(Saved entries)
================================
(* ===== verification/Hwicap.v ===== *)
(** * The ICAP downloader (FME_xilinx_driver/drv_pcie_hwicap)

    A small PCIe driver of the port's author for partial reconfiguration
    through the HWICAP block of a Xilinx part.  The file holds its device
    structure, the parser of .bit files, the transfer to the ICAP and the
    ioctl; probe and remove are in HwicapPci.v.  Reading past a kernel buffer
    is an oops. *)

From S2P Require Import Prelude.
From S2P Require Import Bitfield.
From S2P Require Import Mmio32.
From S2P Require Import Loops.
From S2P Require Import UserMem.
Local Open Scope string_scope.
Local Open Scope list_scope.
Local Open Scope Z_scope.

(** ** Constants (regs.h, pcie.h) *)

Definition HWICAP_BASE : Z := 0x00012000.
Definition XHWICAP_WF : Z := HWICAP_BASE + 0x100.
Definition XHWICAP_CR : Z := HWICAP_BASE + 0x10c.
Definition XHWICAP_SR : Z := HWICAP_BASE + 0x110.
Definition XHWICAP_WFV : Z := HWICAP_BASE + 0x114.
Definition AXI_GATE_OFFSET1 : Z := 0x00014000.
Definition AXI_GATE_OFFSET2 : Z := 0x00015000.
Definition XHI_EVEN_MAGIC_BYTE : Z := 0x0f.
Definition XHI_ODD_MAGIC_BYTE : Z := 0xf0.
Definition DMA_HWICAP_BITFILE_BUFFER_SIZE : Z := 1024.
Definition PF_HWICAP_BAR : Z := 0.
Definition PF_MAX_BAR : Z := 1.
Definition XCLMGMT_MINOR_COUNT : Z := 16.

(** [enum HWICAP_STATUS] *)
Definition ICAP_DOWNLOADING : Z := 0.
Definition ICAP_DOWNLOAD_FINISH : Z := 1.
Definition ICAP_DOWNLOAD_ERROR : Z := 2.

Definition FME_MGMT_IOC_ICAP_DOWNLOAD : Z := 1.
Definition fme_ioc_bitstream : reg := Reg [("len", 32); ("pad", 32); ("buff", 64)].
Definition XCLMGMT_IOC_MAGIC : Z := 88.
Definition _IOC_WRITE : Z := 1.
Definition _IOC_READ : Z := 2.
Definition _IOC_DIR (cmd : Z) : Z := Z.land (Z.shiftr cmd 30) 3.
Definition _IOC_TYPE (cmd : Z) : Z := Z.land (Z.shiftr cmd 8) 0xff.
Definition _IOC_SIZE (cmd : Z) : Z := Z.land (Z.shiftr cmd 16) 0x3fff.
Definition _IOW (type nr size : Z) : Z :=
  Z.lor (Z.shiftl _IOC_WRITE 30) (Z.lor (Z.shiftl size 16) (Z.lor (Z.shiftl type 8) nr)).
Definition FME_IOC_ICAP_DOWNLOAD : Z := _IOW XCLMGMT_IOC_MAGIC FME_MGMT_IOC_ICAP_DOWNLOAD 16.

Definition ENOTTY : Z := 25.

(** ** State *)

Record XHwIcap_Bit_Header := BitHeader {
  HeaderLength : Z; BitstreamLength : Z;
  DesignName : list Z; PartName : list Z; Date : list Z; Time : list Z;
  MagicLength : Z;
}.

(** [bar] is NULL when it is not mapped; [clear_bitstream] is the length of the
    stash, if there is one. *)
Record mgmt_dev := MgmtDev {
  m_instance : Z; bar : option Z; user_char_dev : bool; clear_bitstream : option Z;
  axi_gate_frozen : bool; busy : bool; hwicap_status : Z;
}.
Definition set_bar b m :=
  MgmtDev (m_instance m) b (user_char_dev m) (clear_bitstream m) (axi_gate_frozen m) (busy m) (hwicap_status m).
Definition set_instance i m :=
  MgmtDev i (bar m) (user_char_dev m) (clear_bitstream m) (axi_gate_frozen m) (busy m) (hwicap_status m).
Definition set_char_dev c m :=
  MgmtDev (m_instance m) (bar m) c (clear_bitstream m) (axi_gate_frozen m) (busy m) (hwicap_status m).
Definition set_clear s m :=
  MgmtDev (m_instance m) (bar m) (user_char_dev m) s (axi_gate_frozen m) (busy m) (hwicap_status m).
Definition set_frozen f m :=
  MgmtDev (m_instance m) (bar m) (user_char_dev m) (clear_bitstream m) f (busy m) (hwicap_status m).
Definition set_busy b m :=
  MgmtDev (m_instance m) (bar m) (user_char_dev m) (clear_bitstream m) (axi_gate_frozen m) b (hwicap_status m).
Definition set_status s m :=
  MgmtDev (m_instance m) (bar m) (user_char_dev m) (clear_bitstream m) (axi_gate_frozen m) (busy m) s.

(** The device, the memory of the calling process, and the driver data. *)
Record xcl (D : Type) := Xcl { xdev : D; umem : user_mem; lro : mgmt_dev }.
Arguments Xcl {D}. Arguments xdev {D}. Arguments umem {D}. Arguments lro {D}.
Definition set_xdev {D} (d : D) (x : xcl D) := Xcl d (umem x) (lro x).
Definition set_umem {D} u (x : xcl D) := Xcl (xdev x) u (lro x).
Definition set_lro {D} m (x : xcl D) := Xcl (xdev x) (umem x) m.

(** Delays, in nanoseconds. *)
Class NDelay (D : Type) := { dev_ndelay : Z -> D -> D }.

(** What the kernel answers: whether an allocation of so many bytes succeeds,
    and whether a range of user addresses may be accessed. *)
Record xcl_env := XclEnv {
  kmalloc_ok : Z -> bool;
  access_ok : Z -> Z -> bool;
}.

(** ** The header of a .bit file *)

(** The unread rest of a buffer. *)
Definition next_byte : K (list Z) Z :=
  fun rest => match rest with [] => None | b :: rest => Some (b, rest) end.

Definition next_short : K (list Z) Z :=
  hi <- next_byte ;; lo <- next_byte ;; kret (Z.lor (Z.shiftl hi 8) lo).

(** The magic bytes from the [I]-th on; false if one is wrong. *)
Fixpoint magic_bytes (rest : list Z) (I n : Z) : option (bool * list Z) :=
  if n <=? I then Some (true, rest)
  else
    match rest with
    | [] => None
    | Tmp :: rest =>
        if negb (Tmp =? if I mod 2 =? 0 then XHI_EVEN_MAGIC_BYTE else XHI_ODD_MAGIC_BYTE) then Some (false, rest)
        else magic_bytes rest (I + 1) n
    end.

Fixpoint next_bytes (n : nat) : K (list Z) (list Z) :=
  match n with O => kret [] | S n => b <- next_byte ;; l <- next_bytes n ;; kret (b :: l) end.

Section Parser.
Variable env : xcl_env.

(** A tag, a length and a string that ends with a null byte: the string, or
    nothing if the header is wrong.  A string of length 0 is read at its last
    byte, before its start. *)
Definition string_field (tag : Z) : K (list Z) (option (list Z)) :=
  Tmp <- next_byte ;;
  if negb (Tmp =? tag) then kret None
  else
    Len <- next_short ;;
    if negb (kmalloc_ok env Len) then oops
    else
      name <- next_bytes (Z.to_nat Len) ;;
      last <- deref (list.last name) ;;
      kret (if last =? 0 then Some name else None).

(** A character of the header's tags. *)
Definition tag_a : Z := 97.

Definition field_then {A} (tag : Z) (k : list Z -> K (list Z) (option A)) : K (list Z) (option A) :=
  f <- string_field tag ;; match f with Some name => k name | None => kret None end.

(** The header, unless it is wrong. *)
Definition bitstream_parse_header (Data : list Z) : K (list Z) (option XHwIcap_Bit_Header) :=
  MagicLength <- next_short ;;
  ok <- (fun rest => magic_bytes rest 0 (u32 (MagicLength - 1))) ;;
  if negb ok then kret None
  else
    next_byte ;;
    Tmp <- next_short ;;
    if negb (Tmp =? 0x01) then kret None
    else
      field_then tag_a (fun DesignName =>
      field_then (tag_a + 1) (fun PartName =>
      field_then (tag_a + 2) (fun Date =>
      field_then (tag_a + 3) (fun Time =>
      Tmp <- next_byte ;;
      if negb (Tmp =? tag_a + 4) then kret None
      else
        hi <- next_short ;;
        lo <- next_short ;;
        rest <- kget ;;
        kret (Some (BitHeader (Z.of_nat (length Data - length rest)) (Z.lor (Z.shiftl hi 16) lo)
                      DesignName PartName Date Time MagicLength)))))).

(** The parser on a buffer. *)
Definition parse_header (Data : list Z) : option (option XHwIcap_Bit_Header) :=
  fst <$> bitstream_parse_header Data Data.
End Parser.

(** ** The transfer *)

(** Bytes as words; what is left of a last word is dropped. *)
Fixpoint be_words (l : list Z) : list Z :=
  match l with
  | a :: b :: c :: d :: l =>
      Z.lor (Z.lor (Z.lor (Z.shiftl a 24) (Z.shiftl b 16)) (Z.shiftl c 8)) d :: be_words l
  | _ => []
  end.

Section Download.
Context {D : Type} {dev : Mmio32 D} {delay : NDelay D}.
Variable env : xcl_env.
Abbreviation pdev := (xcl D).

Definition on_xdev {A} (c : K D A) : K pdev A := zoom xdev set_xdev c.
Definition mod_lro (f : mgmt_dev -> mgmt_dev) : K pdev unit := kmod (fun x => set_lro (f (lro x)) x).
Definition ndelay (ns : Z) : K pdev unit := on_xdev (kmod (dev_ndelay ns)).
Definition udelay_us (us : Z) : K pdev unit := ndelay (1000 * us).

(** Accesses relative to the BAR. *)
Definition iowrite8 (v off : Z) : K pdev unit :=
  x <- kget ;; b <- deref (bar (lro x)) ;; on_xdev (writeb v (b + off)).
Definition iowrite32 (v off : Z) : K pdev unit :=
  x <- kget ;; b <- deref (bar (lro x)) ;; on_xdev (writel v (b + off)).
Definition ioread32 (off : Z) : K pdev Z :=
  x <- kget ;; b <- deref (bar (lro x)) ;; on_xdev (readl (b + off)).

Definition freezeAXIGate : K pdev unit :=
  x <- kget ;;
  if axi_gate_frozen (lro x) then oops
  else
    iowrite8 0x1 AXI_GATE_OFFSET1 ;;
    ndelay 500 ;;
    iowrite8 0x1 AXI_GATE_OFFSET2 ;;
    mod_lro (set_frozen true) ;;
    iowrite32 0xC XHWICAP_CR ;;
    ndelay 20.

Definition freeAXIGate : K pdev unit :=
  x <- kget ;;
  if negb (axi_gate_frozen (lro x)) then oops
  else
    iowrite8 0x0 AXI_GATE_OFFSET1 ;;
    ndelay 500 ;;
    iowrite8 0x0 AXI_GATE_OFFSET2 ;;
    mod_lro (set_frozen false).

Definition bitstream_clear_icap : K pdev Z :=
  x <- kget ;;
  match clear_bitstream (lro x) with
  | None => kret 0
  | Some _ => mod_lro (set_clear None) ;; kret 0
  end.

Fixpoint write_words (word_buf : list Z) : K pdev unit :=
  match word_buf with
  | [] => kret tt
  | value :: word_buf => iowrite32 value XHWICAP_WF ;; write_words word_buf
  end.

(** Until the ICAP has taken the words, at most [n] reads. *)
Fixpoint await_write (n : nat) : K pdev Z :=
  match n with
  | O => kret (- EIO)
  | S n =>
      value <- ioread32 XHWICAP_CR ;;
      if Z.land value 0x1 =? 0 then kret 0 else ndelay 50 ;; await_write n
  end.

Definition hwicapWrite (word_buf : list Z) : K pdev Z :=
  write_words word_buf ;;
  iowrite32 0x1 XHWICAP_CR ;;
  await_write 20.

(** Every round writes at least one word; [n] rounds. *)
Fixpoint icap_rounds (n : nat) (word_buffer : list Z) : K pdev Z :=
  match word_buffer with
  | [] => kret 0
  | _ =>
      match n with
      | O => oops
      | S n =>
          vacancy <- ioread32 XHWICAP_WFV ;;
          if s32 vacancy <=? 0 then mod_lro (set_status ICAP_DOWNLOAD_ERROR) ;; kret (- EIO)
          else
            let word_written := Z.to_nat (Z.min (s32 vacancy) (Z.of_nat (length word_buffer))) in
            ret <- hwicapWrite (take word_written word_buffer) ;;
            if istrue ret then mod_lro (set_status ICAP_DOWNLOAD_ERROR) ;; kret (- EIO)
            else icap_rounds n (drop word_written word_buffer)
      end
  end.
Definition bitstream_icap_helper (word_buffer : list Z) : K pdev Z :=
  icap_rounds (length word_buffer) word_buffer.

Fixpoint done_rounds (n : nat) : K pdev Z :=
  match n with
  | O => kret (- ETIMEDOUT)
  | S n =>
      udelay_us 5 ;;
      w <- ioread32 XHWICAP_SR ;;
      if istrue (Z.land w 0x5) then mod_lro (set_status ICAP_DOWNLOAD_FINISH) ;; kret 0 else done_rounds n
  end.
Definition wait_for_done : K pdev Z := done_rounds 1000.

(** copy_from_user into a kernel buffer: the bytes, or nothing on a fault. *)
Definition copy_bytes (a n : Z) : K pdev (option (list Z)) :=
  kgets (fun x => read_bytes (Z.to_nat n) a (ubytes (umem x))).

Definition download_error (err : Z) : K pdev Z := mod_lro (set_status ICAP_DOWNLOAD_ERROR) ;; kret err.

(** One round of the download; what is left is counted in bytes. *)
Definition download_round (length : Z) (p : Z * Z) : K pdev (Z * Z + Z) :=
  let '(byte_read, bit_buf) := p in
  if length <=? byte_read then kret (inr 0)
  else
    let numCharsRead := Z.min (u32 (length - byte_read)) DMA_HWICAP_BITFILE_BUFFER_SIZE in
    data <- copy_bytes bit_buf numCharsRead ;;
    match data with
    | None => err <- download_error (- EFAULT) ;; kret (inr err)
    | Some buffer =>
        err <- bitstream_icap_helper (be_words buffer) ;;
        if istrue err then err <- download_error err ;; kret (inr err)
        else kret (inl (u32 (byte_read + numCharsRead), bit_buf + numCharsRead))
    end.
Definition download_rounds (length : Z) : positive := Z.to_pos (length / DMA_HWICAP_BITFILE_BUFFER_SIZE + 2).

(** The download, up to the label free_buffers. *)
Definition icap_download (bit_buf length : Z) : K pdev Z :=
  err <- bitstream_clear_icap ;;
  if istrue err then kret err
  else if negb (kmalloc_ok env DMA_HWICAP_BITFILE_BUFFER_SIZE) then kret (- ENOMEM)
  else
    data <- copy_bytes bit_buf DMA_HWICAP_BITFILE_BUFFER_SIZE ;;
    match data with
    | None => download_error (- EFAULT)
    | Some buffer =>
        header <- (fun x => match parse_header env buffer with Some h => Some (h, x) | None => None end) ;;
        match header with
        | None => download_error (- EINVAL)
        | Some bit_header =>
            if length <? u32 (HeaderLength bit_header + BitstreamLength bit_header) then download_error (- EINVAL)
            else
              iowrite32 0x1c XHWICAP_CR ;;
              udelay_us 10 ;;
              err <- kwhile (download_round length) (download_rounds length) (0, bit_buf + HeaderLength bit_header) ;;
              if istrue err then kret err
              else
                ret <- wait_for_done ;;
                kret (if istrue ret then - ETIMEDOUT else 0)
        end
    end.

Definition bitstream_ioctl_icap (bit_buf length : Z) : K pdev Z :=
  freezeAXIGate ;;
  err <- icap_download bit_buf length ;;
  freeAXIGate ;;
  kret err.

(** ** File operations *)

Definition bitstream_ioctl (arg : Z) : K pdev Z :=
  data <- copy_bytes arg 16 ;;
  match data with
  | None => download_error (- EFAULT)
  | Some bytes =>
      let obj := le_combine bytes in
      let len := s32 (fget fme_ioc_bitstream "len" obj) in
      let buffer := fget fme_ioc_bitstream "buff" obj in
      if negb (access_ok env buffer (u64 len)) then download_error (- EFAULT)
      else
        bitstream_ioctl_icap buffer (u64 len) ;;
        kret 0
  end.

(** [own] says that the file belongs to the character device of [lro]. *)
Definition PCIe_Ioctl (own : bool) (cmd arg : Z) : K pdev Z :=
  if negb own then kret (- ENOTTY)
  else if negb (_IOC_TYPE cmd =? XCLMGMT_IOC_MAGIC) then kret (- ENOTTY)
  else
    let checked := istrue (Z.land (_IOC_DIR cmd) _IOC_READ) || istrue (Z.land (_IOC_DIR cmd) _IOC_WRITE) in
    if checked && negb (access_ok env arg (_IOC_SIZE cmd)) then kret (- EFAULT)
    else
      x <- kget ;;
      if busy (lro x) then kret (- EBUSY)
      else
        mod_lro (set_busy true) ;;
        result <- (if cmd =? FME_IOC_ICAP_DOWNLOAD then
                     mod_lro (set_status ICAP_DOWNLOADING) ;; bitstream_ioctl arg
                   else kret (- ENOTTY)) ;;
        mod_lro (set_busy false) ;;
        kret result.

Definition PCIe_Write : K pdev Z := kret 0.

Definition PCIe_Read (buf : Z) : K pdev Z :=
  x <- kget ;;
  fault <- zoom umem set_umem (copy_to_user buf (u32 (hwicap_status (lro x))) 4) ;;
  kret (if fault : bool then - EFAULT else 0).
End Download.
================================
Give the number of lines in the entries that contain the word "deref", without any other words.

_Written response_
4